In the material below, the lines from the one containing "unfold grid in" through the one containing "Definition neighbourhood (x" are to be given again exactly, ends included, and no others.
▬▬▬
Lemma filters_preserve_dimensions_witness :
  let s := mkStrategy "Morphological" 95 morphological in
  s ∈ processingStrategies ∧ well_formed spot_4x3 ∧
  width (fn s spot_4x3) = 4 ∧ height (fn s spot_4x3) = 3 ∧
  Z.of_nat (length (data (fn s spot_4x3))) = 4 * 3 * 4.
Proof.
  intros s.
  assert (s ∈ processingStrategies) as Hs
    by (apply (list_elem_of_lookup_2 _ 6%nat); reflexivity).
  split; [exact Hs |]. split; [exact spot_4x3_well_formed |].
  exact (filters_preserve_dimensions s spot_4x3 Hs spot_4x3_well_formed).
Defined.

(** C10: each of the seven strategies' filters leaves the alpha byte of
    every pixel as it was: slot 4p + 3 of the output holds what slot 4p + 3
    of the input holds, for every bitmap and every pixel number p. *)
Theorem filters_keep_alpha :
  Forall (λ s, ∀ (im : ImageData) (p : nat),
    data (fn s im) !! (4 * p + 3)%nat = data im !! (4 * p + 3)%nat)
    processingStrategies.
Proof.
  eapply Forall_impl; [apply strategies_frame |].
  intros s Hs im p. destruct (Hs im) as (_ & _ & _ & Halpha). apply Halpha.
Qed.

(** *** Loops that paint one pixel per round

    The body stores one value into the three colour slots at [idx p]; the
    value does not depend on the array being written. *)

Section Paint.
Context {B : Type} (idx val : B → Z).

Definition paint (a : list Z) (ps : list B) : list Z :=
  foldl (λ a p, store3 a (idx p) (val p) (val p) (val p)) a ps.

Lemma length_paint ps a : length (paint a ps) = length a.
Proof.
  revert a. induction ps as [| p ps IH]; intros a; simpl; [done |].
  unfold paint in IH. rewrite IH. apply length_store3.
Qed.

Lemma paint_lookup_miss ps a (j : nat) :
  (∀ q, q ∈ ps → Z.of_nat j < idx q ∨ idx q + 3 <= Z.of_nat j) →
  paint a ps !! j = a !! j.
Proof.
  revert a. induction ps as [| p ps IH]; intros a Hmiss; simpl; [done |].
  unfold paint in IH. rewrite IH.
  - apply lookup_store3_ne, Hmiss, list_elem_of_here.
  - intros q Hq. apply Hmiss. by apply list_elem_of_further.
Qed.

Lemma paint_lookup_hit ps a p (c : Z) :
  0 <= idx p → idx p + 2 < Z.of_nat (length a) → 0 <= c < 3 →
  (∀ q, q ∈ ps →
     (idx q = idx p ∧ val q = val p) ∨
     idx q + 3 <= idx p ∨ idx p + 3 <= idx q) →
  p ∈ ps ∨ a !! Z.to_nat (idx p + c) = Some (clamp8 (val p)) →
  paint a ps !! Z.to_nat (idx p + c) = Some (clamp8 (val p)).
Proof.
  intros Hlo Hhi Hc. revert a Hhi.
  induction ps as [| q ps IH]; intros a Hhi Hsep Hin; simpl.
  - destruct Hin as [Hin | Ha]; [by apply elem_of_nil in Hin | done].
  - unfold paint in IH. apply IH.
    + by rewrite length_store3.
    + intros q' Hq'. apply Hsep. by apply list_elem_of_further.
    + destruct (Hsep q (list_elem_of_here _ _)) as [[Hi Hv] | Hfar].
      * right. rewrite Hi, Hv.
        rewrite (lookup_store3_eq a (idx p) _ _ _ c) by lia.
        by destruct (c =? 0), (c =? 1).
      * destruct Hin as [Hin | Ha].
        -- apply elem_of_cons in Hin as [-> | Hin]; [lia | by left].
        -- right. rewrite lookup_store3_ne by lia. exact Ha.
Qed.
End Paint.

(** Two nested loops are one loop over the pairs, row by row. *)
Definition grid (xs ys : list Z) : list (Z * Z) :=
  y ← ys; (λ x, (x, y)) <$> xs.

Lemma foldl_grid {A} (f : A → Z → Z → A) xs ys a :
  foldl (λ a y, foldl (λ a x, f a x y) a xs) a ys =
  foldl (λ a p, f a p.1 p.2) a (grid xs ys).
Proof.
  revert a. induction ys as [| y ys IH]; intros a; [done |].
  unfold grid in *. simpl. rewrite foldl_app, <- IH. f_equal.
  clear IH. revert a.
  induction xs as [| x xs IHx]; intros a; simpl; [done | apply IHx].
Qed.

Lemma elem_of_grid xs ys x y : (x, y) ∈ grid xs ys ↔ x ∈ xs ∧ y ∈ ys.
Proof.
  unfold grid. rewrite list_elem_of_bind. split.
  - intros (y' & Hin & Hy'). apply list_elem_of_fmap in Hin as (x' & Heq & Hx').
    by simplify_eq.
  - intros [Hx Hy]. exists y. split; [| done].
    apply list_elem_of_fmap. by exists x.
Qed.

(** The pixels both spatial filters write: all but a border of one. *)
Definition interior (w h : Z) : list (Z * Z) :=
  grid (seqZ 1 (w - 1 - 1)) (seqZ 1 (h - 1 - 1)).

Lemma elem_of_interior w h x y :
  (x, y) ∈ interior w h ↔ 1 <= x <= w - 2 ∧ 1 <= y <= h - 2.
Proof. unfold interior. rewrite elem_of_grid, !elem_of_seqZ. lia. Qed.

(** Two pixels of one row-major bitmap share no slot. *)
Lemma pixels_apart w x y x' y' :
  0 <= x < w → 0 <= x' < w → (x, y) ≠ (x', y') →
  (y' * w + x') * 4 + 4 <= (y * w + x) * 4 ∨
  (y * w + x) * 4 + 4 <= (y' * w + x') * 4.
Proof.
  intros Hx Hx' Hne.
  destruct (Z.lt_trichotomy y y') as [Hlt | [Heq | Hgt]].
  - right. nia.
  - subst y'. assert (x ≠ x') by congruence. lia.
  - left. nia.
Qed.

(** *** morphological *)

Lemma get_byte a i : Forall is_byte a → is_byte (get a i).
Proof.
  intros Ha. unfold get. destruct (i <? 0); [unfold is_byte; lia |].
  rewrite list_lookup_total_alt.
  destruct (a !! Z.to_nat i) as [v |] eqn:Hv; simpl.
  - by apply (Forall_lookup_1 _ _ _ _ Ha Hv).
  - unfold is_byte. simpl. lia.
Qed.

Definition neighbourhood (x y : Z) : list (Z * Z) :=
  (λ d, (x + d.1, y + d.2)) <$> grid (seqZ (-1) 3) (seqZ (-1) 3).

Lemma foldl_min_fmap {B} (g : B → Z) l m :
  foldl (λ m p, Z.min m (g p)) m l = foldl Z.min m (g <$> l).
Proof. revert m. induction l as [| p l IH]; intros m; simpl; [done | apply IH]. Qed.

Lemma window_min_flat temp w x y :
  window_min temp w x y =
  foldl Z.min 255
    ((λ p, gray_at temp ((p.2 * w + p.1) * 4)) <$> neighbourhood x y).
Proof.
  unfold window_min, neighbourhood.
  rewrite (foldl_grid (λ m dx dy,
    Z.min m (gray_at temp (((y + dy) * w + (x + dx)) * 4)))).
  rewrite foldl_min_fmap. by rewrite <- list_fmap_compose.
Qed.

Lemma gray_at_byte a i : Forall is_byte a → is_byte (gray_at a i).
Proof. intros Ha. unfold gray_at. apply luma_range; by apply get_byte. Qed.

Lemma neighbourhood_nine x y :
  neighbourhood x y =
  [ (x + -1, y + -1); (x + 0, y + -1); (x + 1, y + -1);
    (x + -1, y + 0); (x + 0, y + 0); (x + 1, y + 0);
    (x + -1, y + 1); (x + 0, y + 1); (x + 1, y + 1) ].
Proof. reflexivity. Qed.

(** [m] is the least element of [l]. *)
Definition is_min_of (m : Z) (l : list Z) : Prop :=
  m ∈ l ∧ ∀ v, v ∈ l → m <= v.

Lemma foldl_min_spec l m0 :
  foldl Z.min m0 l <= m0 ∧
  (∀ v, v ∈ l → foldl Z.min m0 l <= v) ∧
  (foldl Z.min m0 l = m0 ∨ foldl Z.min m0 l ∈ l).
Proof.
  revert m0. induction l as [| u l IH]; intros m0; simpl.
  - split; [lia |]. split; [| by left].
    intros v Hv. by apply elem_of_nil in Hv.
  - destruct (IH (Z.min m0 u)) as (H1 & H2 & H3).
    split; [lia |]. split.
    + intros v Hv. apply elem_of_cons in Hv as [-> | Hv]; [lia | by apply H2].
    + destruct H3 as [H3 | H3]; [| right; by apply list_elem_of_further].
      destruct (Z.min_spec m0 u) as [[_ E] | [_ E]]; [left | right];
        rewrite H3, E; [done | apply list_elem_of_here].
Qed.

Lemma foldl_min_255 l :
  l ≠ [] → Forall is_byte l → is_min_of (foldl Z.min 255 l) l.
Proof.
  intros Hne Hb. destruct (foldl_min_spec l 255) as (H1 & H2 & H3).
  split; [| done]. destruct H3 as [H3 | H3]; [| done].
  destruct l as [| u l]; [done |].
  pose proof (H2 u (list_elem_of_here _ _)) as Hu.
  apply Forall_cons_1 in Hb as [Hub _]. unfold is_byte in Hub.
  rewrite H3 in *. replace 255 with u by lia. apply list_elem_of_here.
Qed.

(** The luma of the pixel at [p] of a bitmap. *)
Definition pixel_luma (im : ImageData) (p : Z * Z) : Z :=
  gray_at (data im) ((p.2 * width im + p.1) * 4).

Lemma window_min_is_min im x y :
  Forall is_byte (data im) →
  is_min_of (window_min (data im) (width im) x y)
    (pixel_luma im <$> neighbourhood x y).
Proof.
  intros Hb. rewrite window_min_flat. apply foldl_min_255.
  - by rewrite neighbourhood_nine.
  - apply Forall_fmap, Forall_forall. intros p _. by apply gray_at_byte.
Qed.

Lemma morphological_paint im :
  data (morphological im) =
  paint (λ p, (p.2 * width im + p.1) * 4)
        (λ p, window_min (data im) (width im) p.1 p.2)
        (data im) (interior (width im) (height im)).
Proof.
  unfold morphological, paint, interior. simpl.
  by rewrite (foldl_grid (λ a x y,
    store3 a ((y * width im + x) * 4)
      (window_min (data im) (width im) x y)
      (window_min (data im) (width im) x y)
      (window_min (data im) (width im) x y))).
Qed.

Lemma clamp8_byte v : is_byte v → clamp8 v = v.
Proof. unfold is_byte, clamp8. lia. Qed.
▬▬▬
#### [Result for this exercise]
  unfold grid in *. simpl. rewrite foldl_app, <- IH. f_equal.
  clear IH. revert a.
  induction xs as [| x xs IHx]; intros a; simpl; [done | apply IHx].
Qed.

Lemma elem_of_grid xs ys x y : (x, y) ∈ grid xs ys ↔ x ∈ xs ∧ y ∈ ys.
Proof.
  unfold grid. rewrite list_elem_of_bind. split.
  - intros (y' & Hin & Hy'). apply list_elem_of_fmap in Hin as (x' & Heq & Hx').
    by simplify_eq.
  - intros [Hx Hy]. exists y. split; [| done].
    apply list_elem_of_fmap. by exists x.
Qed.

(** The pixels both spatial filters write: all but a border of one. *)
Definition interior (w h : Z) : list (Z * Z) :=
  grid (seqZ 1 (w - 1 - 1)) (seqZ 1 (h - 1 - 1)).

Lemma elem_of_interior w h x y :
  (x, y) ∈ interior w h ↔ 1 <= x <= w - 2 ∧ 1 <= y <= h - 2.
Proof. unfold interior. rewrite elem_of_grid, !elem_of_seqZ. lia. Qed.

(** Two pixels of one row-major bitmap share no slot. *)
Lemma pixels_apart w x y x' y' :
  0 <= x < w → 0 <= x' < w → (x, y) ≠ (x', y') →
  (y' * w + x') * 4 + 4 <= (y * w + x) * 4 ∨
  (y * w + x) * 4 + 4 <= (y' * w + x') * 4.
Proof.
  intros Hx Hx' Hne.
  destruct (Z.lt_trichotomy y y') as [Hlt | [Heq | Hgt]].
  - right. nia.
  - subst y'. assert (x ≠ x') by congruence. lia.
  - left. nia.
Qed.

(** *** morphological *)

Lemma get_byte a i : Forall is_byte a → is_byte (get a i).
Proof.
  intros Ha. unfold get. destruct (i <? 0); [unfold is_byte; lia |].
  rewrite list_lookup_total_alt.
  destruct (a !! Z.to_nat i) as [v |] eqn:Hv; simpl.
  - by apply (Forall_lookup_1 _ _ _ _ Ha Hv).
  - unfold is_byte. simpl. lia.
Qed.

Definition neighbourhood (x y : Z) : list (Z * Z) :=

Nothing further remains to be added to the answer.